Levantou-se, lavou-se, vestiu-se e tomou um café devagar, um café preto amargo,
como gostava de fazer, para tirá-la da letargia do sono da noite. E saiu para
mais um dia produtivo que só terminaria com o sol já ido para seu descanso.
Voltou para casa com o dia já escurecido e a encontrou
vazia, como sempre. Ele saía antes e voltava depois, por isso não estranhou sua
ausência. Tirou a roupa, tomou um banho e preparou algo para comer. Planejava
terminar o livro que havia começado na semana passada. Enquanto isso,
aguardaria sua chegada, quando então se sentariam à mesa e ele lhe contaria
todos os problemas do dia – e nunca eram poucos. Mas esse momento não chegou.
A hora foi passando, a hora de ele chegar também passou
junto. Pegou o celular, ele tocou a três metros de distância. Ele o havia
esquecido em casa. Então, como não havia saída, esperou. Esperou no sofá, lendo
seu livro, depois na cama, com a luz do abajur acesa a iluminar seu rosto
preocupado e apreensivo. Até que adormeceu.
Acordou, então, na manhã seguinte como fazia todo dia, com a
diferença de que sabia que ele não havia se levantado e saído. Não havia sinal
nenhum de sua presença, de sua chegada com ela adormecida. Então, como era de
seu temperamento, fez o que sempre fazia para tomar uma atitude: lavou-se,
vestiu-se e tomou um café, desta vez não tão devagar, um café preto amargo,
como gostava de fazer, para tirá-la da letargia do sono da noite. Ligou para os
amigos em comum, para os amigos dele, para os parentes, para o trabalho. Teria
perguntado ao cachorro, caso tivessem um. E saiu para um dia de buscas que só
terminaria com o sol já ido para seu descanso: delegacias, hospitais, qualquer
lugar que lhe viesse à mente. Sem sucesso, voltou para casa.
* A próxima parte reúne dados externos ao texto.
(* ===== verification/Cbpf.v ===== *)
(** * Socket filters

    The model of [libs/net/src/bpf.rs]: the check of a program, the interpreter
    with its program counter and its budget of steps, and the encoding of
    programs as bytes. *)

From S2P Require Import Prelude BpfSpec.

Inductive CbpfError : Type := TooManyInstructions | InvalidCode | JumpOutOfRange | MemoryOutOfRange.

Definition BPF_MAXINSNS : Z := 4096.
Definition BPF_MEMWORDS : Z := 16.
Definition BPF_MAX_STEPS : Z := 100000.

Definition BPF_LD : Z := 0x00.
Definition BPF_LDX : Z := 0x01.
Definition BPF_ST : Z := 0x02.
Definition BPF_STX : Z := 0x03.
Definition BPF_ALU : Z := 0x04.
Definition BPF_JMP : Z := 0x05.
Definition BPF_RET : Z := 0x06.
Definition BPF_MISC : Z := 0x07.

Definition BPF_W : Z := 0x00.
Definition BPF_H : Z := 0x08.
Definition BPF_B : Z := 0x10.

Definition BPF_IMM : Z := 0x00.
Definition BPF_ABS : Z := 0x20.
Definition BPF_IND : Z := 0x40.
Definition BPF_MEM : Z := 0x60.
Definition BPF_LEN : Z := 0x80.
Definition BPF_MSH : Z := 0xa0.

Definition BPF_ADD : Z := 0x00.
Definition BPF_SUB : Z := 0x10.
Definition BPF_MUL : Z := 0x20.
Definition BPF_DIV : Z := 0x30.
Definition BPF_OR : Z := 0x40.
Definition BPF_AND : Z := 0x50.
Definition BPF_LSH : Z := 0x60.
Definition BPF_RSH : Z := 0x70.
Definition BPF_NEG : Z := 0x80.
Definition BPF_MOD : Z := 0x90.
Definition BPF_XOR : Z := 0xa0.

Definition BPF_JA : Z := 0x00.
Definition BPF_JEQ : Z := 0x10.
Definition BPF_JGT : Z := 0x20.
Definition BPF_JGE : Z := 0x30.
Definition BPF_JSET : Z := 0x40.

Definition BPF_K : Z := 0x00.
Definition BPF_X : Z := 0x08.
Definition BPF_A : Z := 0x10.

Definition BPF_TAX : Z := 0x00.
Definition BPF_TXA : Z := 0x80.

(** ** The check *)

(** [(index as u32).checked_add(1).and_then(|next| next.checked_add(offset))] is
    beyond the program. *)
Definition jump_outside (len index offset : Z) : bool :=
  let target := index + 1 + offset in (U32_MAX <? target) || (len <=? target).

(** One round of the loop of [compile], the error it returns. *)
Definition check_insn (len index : Z) (i : Insn) : option CbpfError :=
  let class := class_of i in
  if (class =? BPF_LD) || (class =? BPF_LDX) then
    let mode := mode_of i in
    let size := size_of i in
    let valid :=
      if mode =? BPF_IMM then size =? BPF_W
      else if (mode =? BPF_ABS) || (mode =? BPF_IND) then
        (size =? BPF_W) || (size =? BPF_H) || (size =? BPF_B)
      else if mode =? BPF_MEM then (size =? BPF_W) && (k i <? BPF_MEMWORDS)
      else if mode =? BPF_LEN then size =? BPF_W
      else if mode =? BPF_MSH then (size =? BPF_B) && (class =? BPF_LDX)
      else false in
    if negb valid then Some InvalidCode else None
  else if (class =? BPF_ST) || (class =? BPF_STX) then
    if negb (mode_of i =? BPF_MEM) || (BPF_MEMWORDS <=? k i) then Some MemoryOutOfRange else None
  else if class =? BPF_ALU then
    let op := alu_of i in
    let src := src_of i in
    if negb ((src =? BPF_K) || (src =? BPF_X))
       || negb ((op =? BPF_ADD) || (op =? BPF_SUB) || (op =? BPF_MUL) || (op =? BPF_DIV)
                || (op =? BPF_OR) || (op =? BPF_AND) || (op =? BPF_LSH) || (op =? BPF_RSH)
                || (op =? BPF_NEG) || (op =? BPF_MOD) || (op =? BPF_XOR))
    then Some InvalidCode else None
  else if class =? BPF_JMP then
    let op := alu_of i in
    let src := src_of i in
    if op =? BPF_JA then
      if negb (src =? 0) then Some InvalidCode
      else if jump_outside len index (k i) then Some JumpOutOfRange else None
    else if negb ((src =? BPF_K) || (src =? BPF_X)) then Some InvalidCode
    else if jump_outside len index (jt i) || jump_outside len index (jf i)
    then Some JumpOutOfRange else None
  else if class =? BPF_RET then
    if negb ((size_of i =? BPF_K) || (size_of i =? BPF_A)) then Some InvalidCode else None
  else if class =? BPF_MISC then
    if negb (misc_of i =? BPF_TAX) && negb (misc_of i =? BPF_TXA) then Some InvalidCode else None
  else Some InvalidCode.

Fixpoint compile_loop (len index : Z) (l : list Insn) : option CbpfError :=
  match l with
  | [] => None
  | i :: l =>
      match check_insn len index i with
      | Some e => Some e
      | None => compile_loop len (index + 1) l
      end
  end.

Definition compile (instructions : list Insn) : result (list Insn) CbpfError :=
  let len := Z.of_nat (length instructions) in
  if BPF_MAXINSNS <? len then Err TooManyInstructions
  else match compile_loop len 0 instructions with
       | Some e => Err e
       | None => Ok instructions
       end.

(** ** The interpreter *)

Definition load_bytes (data : list Z) (offset width : Z) : Z :=
  let len := Z.of_nat (length data) in
  if (len <? offset) || (4 <? width) || (len - offset <? width) then 0
  else foldl (fun value byte => Z.lor (low32 (Z.shiftl value 8)) byte) 0
         (take (Z.to_nat width) (drop (Z.to_nat offset) data)).

(** [a <<= operand] and [a >>= operand] overflow from 32 on. *)
Definition shift (f : Z -> Z -> Z) (u v : Z) : exec Z := if v <? 32 then Done (low32 (f u v)) else Panic.

(** The body of the loop of [run], up to the program counter. *)

Definition run_load (data : list Z) (i : Insn) (r : regs) : exec step :=
  let class := class_of i in
  let mode := mode_of i in
  let size := size_of i in
  let width := if size =? BPF_W then 4 else if size =? BPF_H then 2 else 1 in
  let put v := Done (Continue (if class =? BPF_LD then set_acc v r else set_idx v r)) in
  if mode =? BPF_IMM then put (k i)
  else if mode =? BPF_ABS then put (load_bytes data (k i) width)
  else if mode =? BPF_IND then put (load_bytes data (low32 (idx r + k i)) width)
  else if mode =? BPF_MEM then v ← unwrap (mem r !! Z.to_nat (k i)); put v
  else if mode =? BPF_LEN then put (low32 (Z.of_nat (length data)))
  else if mode =? BPF_MSH then
    let byte := if k i <? Z.of_nat (length data) then default 0 (data !! Z.to_nat (k i)) else 0 in
    Done (Continue (set_idx (4 * Z.land byte 0x0f) r))
  else Done (Return 0).

Definition run_alu (i : Insn) (r : regs) : exec step :=
  let op := alu_of i in
  let operand := if src_of i =? BPF_X then idx r else k i in
  let put v := Done (Continue (set_acc v r)) in
  if op =? BPF_ADD then put (low32 (acc r + operand))
  else if op =? BPF_SUB then put (low32 (acc r - operand))
  else if op =? BPF_MUL then put (low32 (acc r * operand))
  else if op =? BPF_DIV then put (if operand =? 0 then 0 else acc r / operand)
  else if op =? BPF_OR then put (Z.lor (acc r) operand)
  else if op =? BPF_AND then put (Z.land (acc r) operand)
  else if op =? BPF_LSH then v ← shift Z.shiftl (acc r) operand; put v
  else if op =? BPF_RSH then v ← shift Z.shiftr (acc r) operand; put v
  else if op =? BPF_NEG then put (low32 (- acc r))
  else if op =? BPF_MOD then put (if operand =? 0 then 0 else acc r mod operand)
  else if op =? BPF_XOR then put (Z.lxor (acc r) operand)
  else Done (Return 0).

Definition run_jmp (i : Insn) (r : regs) : exec step :=
  let op := alu_of i in
  if op =? BPF_JA then Done (Goto (k i))
  else
    let operand := if src_of i =? BPF_X then idx r else k i in
    let go (taken : bool) := Done (Goto (if taken then jt i else jf i)) in
    if op =? BPF_JEQ then go (acc r =? operand)
    else if op =? BPF_JGT then go (operand <? acc r)
    else if op =? BPF_JGE then go (operand <=? acc r)
    else if op =? BPF_JSET then go (negb (Z.land (acc r) operand =? 0))
    else Done (Return 0).

(** [mem\[insn.k as usize\] = v]. *)
Definition store (i : Insn) (v : Z) (r : regs) : exec step :=
  if k i <? Z.of_nat (length (mem r)) then Done (Continue (set_mem (Z.to_nat (k i)) v r)) else Panic.

Definition run_insn (data : list Z) (i : Insn) (r : regs) : exec step :=
  let class := class_of i in
  if (class =? BPF_LD) || (class =? BPF_LDX) then run_load data i r
  else if class =? BPF_ST then store i (acc r) r
  else if class =? BPF_STX then store i (idx r) r
  else if class =? BPF_ALU then run_alu i r
  else if class =? BPF_JMP then run_jmp i r
  else if class =? BPF_RET then Done (Return (if size_of i =? BPF_A then acc r else k i))
  else if class =? BPF_MISC then
    Done (Continue (if misc_of i =? BPF_TAX then set_idx (acc r) r else set_acc (idx r) r))
  else Done (Return 0).

(** The loop of [run].  The additions of a jump stay far below the end of
    [usize]: the program has at most 4096 instructions and an offset 32 bits. *)
Fixpoint run_loop (fuel : nat) (program : list Insn) (data : list Z) (steps pc : Z) (r : regs)
  : exec Z :=
  match fuel with
  | O => Panic
  | S fuel =>
      if negb (pc <? Z.of_nat (length program)) then Done 0
      else
        let steps := steps + 1 in
        if BPF_MAX_STEPS <? steps then Done 0
        else
          i ← unwrap (program !! Z.to_nat pc);
          s ← run_insn data i r;
          match s with
          | Return v => Done v
          | Continue r => run_loop fuel program data steps (pc + 1) r
          | Goto offset => run_loop fuel program data steps (pc + 1 + offset) r
          end
  end.

Definition run (program : list Insn) (data : list Z) : exec Z :=
  run_loop (S (Z.to_nat BPF_MAX_STEPS)) program data 0 0 regs0.

(** ** Programs as bytes *)

Definition parse_sock_filters (bytes : list Z) : result (list Insn) unit :=
  if negb (Z.of_nat (length bytes) mod 8 =? 0) then Err tt else Ok (parse_chunks bytes).

Definition serialize_sock_filters (instructions : list Insn) : list Z :=
  mjoin (map (fun i => le_bytes 2 (code i) ++ [jt i] ++ [jf i] ++ le_bytes 4 (k i)) instructions).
E foi assim nos próximos dias. A polícia fazia buscas, os
amigos faziam buscas, ela também buscava, enquanto esperava. E pensava. E
imaginava.
Angustiada, tentava adivinhá-lo perdido sem memória por aí,
caído numa sarjeta ferido ou morto depois de um assalto, enfiado com uma amante
num motel de quinta, qualquer fato, qualquer acontecimento, menos ou mais
trágico.
E assim os dias foram passando. Os dias, as semanas, os
meses... Ela olhava em casa. Nenhum sinal de sua ausência. Ao contrário, sua
presença manifesta: as roupas no armário, o aparelho de barbear na pia do
banheiro, os chinelos embaixo da cama, o celular esquecido (será?) na mesa de
canto da sala, o livro lido pela metade, um fio de cabelo, um perfume que aos
poucos se esvanecia.
Em alguns momentos ela chorava, em outros apenas sentia. Mas
o choro, assim como o sentimento, ia diminuindo. Todos diziam que ele estava
morto. Algo lhe dizia que apenas fora embora.
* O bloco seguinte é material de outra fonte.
(** The block of data of a call has sixty-four bytes, and the instructions
    of a filter read from it the number of the call, the architecture, the
    instruction pointer and the six arguments, at the published offsets. *)
Theorem seccomp_data_fields nr arch ip args :
  - 2 ^ 31 <= nr < 2 ^ 31 -> is_u32 arch -> is_u64 ip -> Forall is_u64 args -> length args = 6%nat ->
  let data := encode_data nr arch ip args in
  typed_data data
  /\ as_i32 (load_word data 0 BPF_W) = nr /\ load_word data 4 BPF_W = arch
  /\ load_word data 8 BPF_W + 2 ^ 32 * load_word data 12 BPF_W = ip
  /\ forall j v, args !! j = Some v ->
       let offset := 16 + 8 * Z.of_nat j in
       load_word data offset BPF_W + 2 ^ 32 * load_word data (offset + 4) BPF_W = v.
Proof.
  intros Hnr Harch Hip Hargs Hlen data. subst data. rewrite encode_data_app by done. split_and!.
  - split; [rewrite !length_app, length_args, !length_le_bytes; lia|].
    rewrite !Forall_app. auto using le_bytes_u8, args_u8.
  - rewrite (load_le_bytes _ 0 (nr mod 2 ^ 32)) by (lia || done). rewrite Z.mod_mod by lia.
    unfold as_i32. destruct (Z.leb_spec 0 nr).
    + rewrite Z.mod_small by lia. case_match; lia.
    + rewrite <- (Z_mod_plus_full nr 1), Z.mod_small by lia. case_match; lia.
  - rewrite (load_le_bytes _ 4 arch) by (lia || done). apply Z.mod_small. ulia.
  - by apply (load_halves _ 8 ip (mjoin (map (le_bytes 8) args))).
  - intros j v Hj offset. pose proof (lookup_lt_Some _ _ _ Hj). destruct (drop_args args j v Hj) as [rest Hr].
    apply (load_halves _ _ _ rest); [lia|by eapply Forall_lookup_1|]. subst offset.
    replace (Z.to_nat (16 + 8 * Z.of_nat j)) with (16 + 8 * j)%nat by lia. rewrite <- drop_drop. done.
Qed.

Lemma seccomp_data_fields_witness :
  let data := encode_data (-1) 0xc00000b7 0x400000 [1; 2; 3; 4; 5; U64_MAX] in
  typed_data data
  /\ as_i32 (load_word data 0 BPF_W) = -1 /\ load_word data 4 BPF_W = 0xc00000b7
  /\ load_word data 8 BPF_W + 2 ^ 32 * load_word data 12 BPF_W = 0x400000
  /\ forall j v, [1; 2; 3; 4; 5; U64_MAX] !! j = Some v ->
       let offset := 16 + 8 * Z.of_nat j in
       load_word data offset BPF_W + 2 ^ 32 * load_word data (offset + 4) BPF_W = v.
Proof.
  apply (seccomp_data_fields (-1) 0xc00000b7 0x400000 [1; 2; 3; 4; 5; U64_MAX]);
    [lia|done|done|repeat apply Forall_cons_2; [..|apply Forall_nil_2]; done|reflexivity].
Defined.

(* ===== verification/RecordLockProps.v ===== *)
(** * Record locks: properties

    The tables as a map from bytes to owners: exclusion of readers and writers,
    the effect of the operations byte by byte, the answer of a query, the search
    for deadlocks and the arithmetic of requests. *)

From stdpp Require Import gmap sorting.
From S2P Require Import Prelude RecordLock RecordLockProofs.

(** ** The tables *)

Definition locks_of (table : lock_table) (key : LockKey) : list RecordLock :=
  match table !! key with Some st => locks st | None => [] end.

Lemma locks_of_insert table key st key' :
  locks_of (<[key := st]> table) key' = if decide (key' = key) then locks st else locks_of table key'.
Proof.
  unfold locks_of. case_decide as E; [subst; by rewrite lookup_insert_eq|by rewrite lookup_insert_ne].
Qed.

Lemma locks_of_cleanup hint table key key' :
  locks_of (cleanup_empty_state hint table key) key' = locks_of table key'.
Proof.
  unfold cleanup_empty_state, locks_of. destruct (table !! key) as [st|] eqn:E; [|done].
  destruct (_ && _) eqn:B; [|done]. apply andb_true_iff in B as [Hl%bool_decide_eq_true _].
  destruct (decide (key' = key)) as [->|]; [by rewrite lookup_delete_eq, E, Hl|by rewrite lookup_delete_ne].
Qed.

(** What the tasks of the system do to the tables: the first critical section of
    a request, the end of a wait, and the closing of a descriptor, with the
    lengths of the queues and the number of a new one at that time. *)
Inductive event : Type :=
| Setlk (hint : nat -> nat) (fresh : nat) (key : LockKey) (o : RecordOwner) (req : RecordLockRequest) (wait : bool)
| Finish (o : RecordOwner)
| Close (hint : nat -> nat) (key : LockKey) (pid ptr : Z) (last_reference : bool).

Definition tables : Type := lock_table * pending_table.

Definition step (ts : tables) (e : event) : tables :=
  let '(table, pending) := ts in
  match e with
  | Setlk hint fresh key o req wait => (setlk_attempt hint fresh table pending key o req wait).1
  | Finish o => (table, delete o pending)
  | Close hint key pid ptr last => ((release_process_locks_for_file hint table key pid ptr last).1, pending)
  end.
E assim passou-se o tempo. Ela, aos poucos, foi
melhorando da tristeza. E mudou sua rotina. Como não havia mais como sentir a ausência
em uma parte do dia, como não tinha mais a quem esperar à noite, ela se
levantava, se lavava, se vestia, tomava um café não mais tão amargo, comia algo
e saía para o dia. Nem sempre voltava para casa direto do trabalho. Às vezes
encontrava amigos, às vezes ia ao cinema sozinha, às vezes passava em uma
livraria ou tomava um café na cafeteria charmosa a que quase nunca ia.
Ela vivia.
E foi assim que, um belo dia, sem ela esperar, ou pensar, ou
lembrar, ouviu a chave girar na porta. Ele entrou. Entrou como se nunca tivesse
saído. Não sabia se usava as mesmas roupas, pois não o tinha visto sair da
última vez, mas não via nele nada de diferente. Ele entrou e a olhou, e lhe
disse que precisava lhe explicar o porquê da ausência.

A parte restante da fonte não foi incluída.